Ustedes ya los conocen, pero debemos hablar de ellos. De los tertulianos de televisión; los médicos circunstancialmente famosos durante la pandemia, de entre los cuales por supuesto los peores son los que aparecen en pantalla con el gorro de urgencias como si no les hubiera dado tiempo a quitárselo en los quince minutos de espera hasta que les han dado pie en la conexión. Los políticos liberticidas, pero también algunos de nuestros vecinos, de nuestros amigos, quizás incluso de nuestra familia.

Todos les conocemos, pero es hora de dedicarles esta columna. Bienvenidos al movimiento ‘basta ya a los encerronistas’.
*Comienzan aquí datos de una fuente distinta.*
(** Two code points: H (one unit) and U+1F600 (two units), 3 in all. *)
Lemma write_string_counts_code_units_witness :
  RecordWriter.write_string (PyStr [72; 0x1F600])
    (RecordWriter.mk (working []) utf_16)
  = (Returns tt,
     RecordWriter.mk
       (working ([] ++ [le_bytes 4 (utf_16_units [72; 0x1F600]);
                        utf_16_le_encode [72; 0x1F600]])) utf_16).
Proof.
  apply (write_string_counts_code_units [72; 0x1F600] [] utf_16).
  - reflexivity.
  - vm_compute. discriminate.
Defined.

Lemma encode_replace_surrogates (s : pystr) :
  utf_16_le_encode (replace_surrogates s) = utf_16_le_encode s.
Proof.
  unfold utf_16_le_encode, replace_surrogates.
  induction s as [| c s IH]; [reflexivity |].
  cbn [map flat_map]. rewrite IH. f_equal.
  destruct (is_surrogate c) eqn:Hs; [| reflexivity].
  unfold encode_code_point at 2. unfold is_surrogate in Hs. rewrite Hs.
  reflexivity.
Qed.

(** Property X13.  A lone surrogate in the text does not stop
    [write_string]: the text is written as if each one were a question
    mark. *)
Theorem write_string_replaces_surrogates (s : pystr) (self : RecordWriter.t) :
  RecordWriter.write_string (PyStr s) self
  = RecordWriter.write_string (PyStr (replace_surrogates s)) self.
Proof.
  rewrite !write_string_str. cbv zeta.
  replace (str_encode (RecordWriter._enc self) (replace_surrogates s))
    with (str_encode (RecordWriter._enc self) s); [reflexivity |].
  unfold str_encode. rewrite encode_replace_surrogates. reflexivity.
Qed.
Cuando empezó la pandemia y restringieron nuestros derechos fundamentales para proteger un bien superior, entonces la vida, hubo un cierto debate social sobre si cuando acabara el confinamiento iba a haber personas con secuelas psicológicas que desarrollaran una suerte de agorafobia tras meses de encierro. El debate era esencialmente cuánto tiempo iban a tardar en acostumbrarse a la vida normal, ni de nueva normalidad ni de vieja tradición, simplemente normal. Ya saben, eso que ocurría cuando la policía no te multaba por sacar el perro a las 3 de la mañana y podías organizar una comida familiar en un restaurante sin tener que dejar a un hermano en casa porque el aforo no da más de sí.

Cuando se planteaba este tema yo reconozco que tenía cierta empatía por los que fueran a sentir miedo, y quizás lo prudente habría sido tenerlo, mucho más en un contexto en el que en España llegaron a morir casi mil personas al día. El pánico, las dudas, la incertidumbre o incluso el rechazo son sentimientos personales y libres, y por supuesto es perfectamente legítimo que pocos o muchos ciudadanos decidan que van a cambiar de forma permanente su modo de vida a raíz de esta experiencia.

Lo que no es personal, ni libre, ni desde luego legítimo, es que las experiencias de hipocondria personal de un sector de la población, ni desde luego la manifiesta carencia de sociabilización de algunas personas que prefieren el encierro a la vida, justifique la restricción de los derechos fundamentales de todo un país para satisfacer las ansias encerronistas de algunos a costa de la libertad de los demás.

En España sigue habiendo contagios, y desgraciadamente sigue habiendo fallecidos. Pero ni la presión hospitalaria ha alcanzado niveles preocupantes, ni los contagios están afectando a colectivos vulnerables, ni nuestra experiencia se aleja de la de nuestros vecinos europeos que, con medidas más y menos restrictivas, tienen unos números equivalentes a los nuestros.

Entiendo el miedo de aquellos que se sienten en peligro, pero nadie les impide no llevar dos mascarillas y guantes si así lo consideran. No están obligados a salir por la calle de noche, ni a relacionarse con nadie si ese es su deseo. Si quieren pueden pasar sus vacaciones al amparo del ventilador de su casa en la ciudad, y no ver a ningún amigo hasta el año 2027 por si, no quiera Dios, les contagian la gripe o algo peor.

Pero su miedo no puede calmarse a costa de nuestra libertad. Ni los médicos-tertulianos que han hecho de la pandemia su modo de vida, ni los políticos que no tienen negocios de los que preocuparse a fin de mes, ni los ciudadanos de a pie que necesitan justificar su aislamiento voluntario por imperativo legal, tienen derecho a coartar nuestra capacidad de decidir que, ahora sí, ha llegado la hora de la vuelta a la normalidad.

Vacunas, precaución y responsabilidad. Pero también, y ante todo, libertad. 

Este virus lo paramos unidos. A esta sociedad, no sé yo qué decirles ya.